> Exercise brief
Look through the listing below and report every line that contains "chunks".

> Data listing
____

Lemma occurs_snoc marker output byte :
  occurs marker (output ++ [byte]) <->
  occurs marker output \/ marker `suffix_of` output ++ [byte].
Proof.
  split.
  - intros (before & after & Heq & Hs). destruct after as [|x after _] using rev_ind.
    + rewrite app_nil_r in Heq. subst before. by right.
    + rewrite app_assoc in Heq. apply app_inj_tail in Heq as [-> _]. left. by exists before, after.
  - intros [(before & after & -> & Hs)|Hs].
    + exists before, (after ++ [byte]). by rewrite app_assoc.
    + exists (output ++ [byte]), []. by rewrite app_nil_r.
Qed.

Lemma same_length_suffix (a b l : list N) :
  a `suffix_of` l -> b `suffix_of` l -> length a = length b -> a = b.
Proof. intros [x ->] [y Hy] Hl. by apply app_inj_2 in Hy as []. Qed.

Lemma switched_on_snoc on off output byte :
  on <> off -> length on = length off ->
  switched_on on off (output ++ [byte]) <->
  on `suffix_of` output ++ [byte] \/
  (switched_on on off output /\ ~ off `suffix_of` output ++ [byte]).
Proof.
  intros Hne Hlen. split.
  - intros (before & after & Heq & Hs & Hoff). destruct after as [|x after _] using rev_ind.
    + rewrite app_nil_r in Heq. subst before. by left.
    + pose proof Heq as Heq'. rewrite app_assoc in Heq. apply app_inj_tail in Heq as [-> ->]. right.
      split.
      * exists before, after. split_and!; [done..|]. intros q rest -> Hq.
        apply (Hoff q (rest ++ [x])); [by rewrite app_assoc|done].
      * rewrite <- app_assoc. apply (Hoff (after ++ [x]) []); [by rewrite app_nil_r|].
        by destruct after.
  - intros [Hon|[(before & after & -> & Hs & Hoff) Hnot]].
    + exists (output ++ [byte]), []. split_and!; [by rewrite app_nil_r|done|].
      intros q rest Hq%eq_sym%app_eq_nil Hne'. by destruct Hq.
    + exists before, (after ++ [byte]). split_and!; [by rewrite app_assoc|done|].
      intros q rest Hq Hne'. destruct rest as [|x rest _] using rev_ind.
      * rewrite app_nil_r in Hq. subst q. by rewrite app_assoc.
      * rewrite app_assoc in Hq. apply app_inj_tail in Hq as [-> _]. by apply (Hoff q rest).
Qed.

Lemma switched_on_nil on off : on <> [] -> ~ switched_on on off [].
Proof.
  intros Hne (before & after & Heq & Hs & _). symmetry in Heq. apply app_eq_nil in Heq as [-> ->].
  by apply suffix_nil_inv in Hs.
Qed.

(** ** Running the tracker *)

Definition fresh_tracker : InputReadinessState := input_readiness_default.

Section facts.
Context (normalized : bool).
Implicit Types (s : InputReadinessState) (byte : N) (output : list N).

(** The tracker after some output, chunk boundaries aside. *)
Definition after_output (output : list N) : InputReadinessState :=
  fold_left (record_byte normalized) output fresh_tracker.

(** The tracker after some chunks. *)
Definition after_chunks (chunks : list (list N)) : InputReadinessState :=
  fold_left (fun s chunk => readiness_record normalized chunk s) chunks fresh_tracker.

Lemma after_output_snoc output byte :
  after_output (output ++ [byte]) = record_byte normalized (after_output output) byte.
Proof. unfold after_output. by rewrite fold_left_app. Qed.

(** *** The sequence number takes no part in the bytes *)

Definition with_sequence (n : N) s : InputReadinessState := s <| ir_sequence := n |>.

(** Pieces of the loop body that ignore the sequence number. *)
Definition ignores_sequence (f : InputReadinessState -> InputReadinessState) : Prop :=
  forall n s, f (with_sequence n s) = with_sequence n (f s).

Lemma on_marker_ignores byte marker matched store run :
  (forall n s, matched (with_sequence n s) = matched s) ->
  (forall k, ignores_sequence (store k)) -> ignores_sequence run ->
  ignores_sequence (on_marker byte marker matched store run).
Proof.
  intros Hm Hs Hr n s. unfold on_marker. rewrite Hm.
  destruct (record_marker _ _ _) as [k []]; by rewrite Hs, ?Hr.
Qed.

Ltac piece :=
  intros n s; unfold with_sequence; destruct s; repeat (simpl; case_match); simplify_eq; reflexivity.

Lemma completed_ignores : ignores_sequence record_completed_composer_prompt.
Proof. unfold record_completed_composer_prompt. piece. Qed.
Lemma position_ignores byte : ignores_sequence (record_position byte).
Proof. unfold record_position. piece. Qed.
Lemma switch_ignores active : ignores_sequence (switch_screen active).
Proof. piece. Qed.
Lemma enable_ignores : ignores_sequence enable_bracketed_paste.
Proof. unfold enable_bracketed_paste. piece. Qed.
Lemma disable_ignores : ignores_sequence disable_bracketed_paste.
Proof. piece. Qed.
Lemma begin_ignores : ignores_sequence begin_frame.
Proof. piece. Qed.
Lemma show_ignores : ignores_sequence show_cursor_seen.
Proof. unfold show_cursor_seen. piece. Qed.
Lemma prompt_ignores : ignores_sequence prompt_seen.
Proof. unfold prompt_seen. piece. Qed.
Lemma end_ignores : ignores_sequence end_frame.
Proof.
  intros n s. unfold end_frame.
  change (completed_frame_has_composer_prompt (with_sequence n s))
    with (completed_frame_has_composer_prompt s).
  destruct (completed_frame_has_composer_prompt s); [rewrite completed_ignores|]; reflexivity.
Qed.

____

> Result of the exercise
(** The tracker after some chunks. *)
Definition after_chunks (chunks : list (list N)) : InputReadinessState :=
  fold_left (fun s chunk => readiness_record normalized chunk s) chunks fresh_tracker.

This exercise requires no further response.